Task item — Could you print each of the records below exactly?

Data for the task —
(* ===== verification/DiagFacts.v ===== *)
(** The sweep reaches every host of the network and nothing else; the list of
    the neighbours is that of the kernel's tables as they are read after it. *)

From S2P Require Import Prelude GoTime Core Errors GoStrings Netip GoScan Diag.

(** ** Four bytes as a number *)

Lemma byte_bits b i : byte_ok b -> (i < 0 \/ 8 <= i) -> Z.testbit b i = false.
Proof.
  unfold byte_ok. intros Hb [Hi|Hi]; [by apply Z.testbit_neg_r|]. destruct (Z.eq_dec b 0) as [->|Hne]; [apply Z.bits_0|].
  apply Z.bits_above_log2; [lia|]. assert (Z.log2 b < 8) by (apply Z.log2_lt_pow2; lia). lia.
Qed.

Definition u32_bits (b0 b1 b2 b3 i : Z) : bool :=
  if i <? 8 then Z.testbit b3 i else if i <? 16 then Z.testbit b2 (i - 8) else if i <? 24 then Z.testbit b1 (i - 16) else Z.testbit b0 (i - 24).

Lemma u32_testbit b0 b1 b2 b3 i : Forall byte_ok [b0; b1; b2; b3] -> 0 <= i -> Z.testbit (u32_of [b0; b1; b2; b3]) i = u32_bits b0 b1 b2 b3 i.
Proof.
  intros HF Hi. repeat (apply Forall_cons in HF as [? HF]). unfold u32_of, u32_bits.
  rewrite !Z.lor_spec, !Z.shiftl_spec by done.
  destruct (Z.ltb_spec i 8); [|destruct (Z.ltb_spec i 16); [|destruct (Z.ltb_spec i 24)]];
    repeat match goal with |- context [Z.testbit ?b ?j] => rewrite (byte_bits b j) by (done || lia) end; by rewrite ?orb_false_r, ?orb_false_l.
Qed.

Result of this exercise —
(* ===== verification/DiagFacts.v ===== *)
(** The sweep reaches every host of the network and nothing else; the list of
    the neighbours is that of the kernel's tables as they are read after it. *)

From S2P Require Import Prelude GoTime Core Errors GoStrings Netip GoScan Diag.

(** ** Four bytes as a number *)

Lemma byte_bits b i : byte_ok b -> (i < 0 \/ 8 <= i) -> Z.testbit b i = false.
Proof.
  unfold byte_ok. intros Hb [Hi|Hi]; [by apply Z.testbit_neg_r|]. destruct (Z.eq_dec b 0) as [->|Hne]; [apply Z.bits_0|].
  apply Z.bits_above_log2; [lia|]. assert (Z.log2 b < 8) by (apply Z.log2_lt_pow2; lia). lia.
Qed.

Definition u32_bits (b0 b1 b2 b3 i : Z) : bool :=
  if i <? 8 then Z.testbit b3 i else if i <? 16 then Z.testbit b2 (i - 8) else if i <? 24 then Z.testbit b1 (i - 16) else Z.testbit b0 (i - 24).

Lemma u32_testbit b0 b1 b2 b3 i : Forall byte_ok [b0; b1; b2; b3] -> 0 <= i -> Z.testbit (u32_of [b0; b1; b2; b3]) i = u32_bits b0 b1 b2 b3 i.
Proof.
  intros HF Hi. repeat (apply Forall_cons in HF as [? HF]). unfold u32_of, u32_bits.
  rewrite !Z.lor_spec, !Z.shiftl_spec by done.
  destruct (Z.ltb_spec i 8); [|destruct (Z.ltb_spec i 16); [|destruct (Z.ltb_spec i 24)]];
    repeat match goal with |- context [Z.testbit ?b ?j] => rewrite (byte_bits b j) by (done || lia) end; by rewrite ?orb_false_r, ?orb_false_l.
Qed.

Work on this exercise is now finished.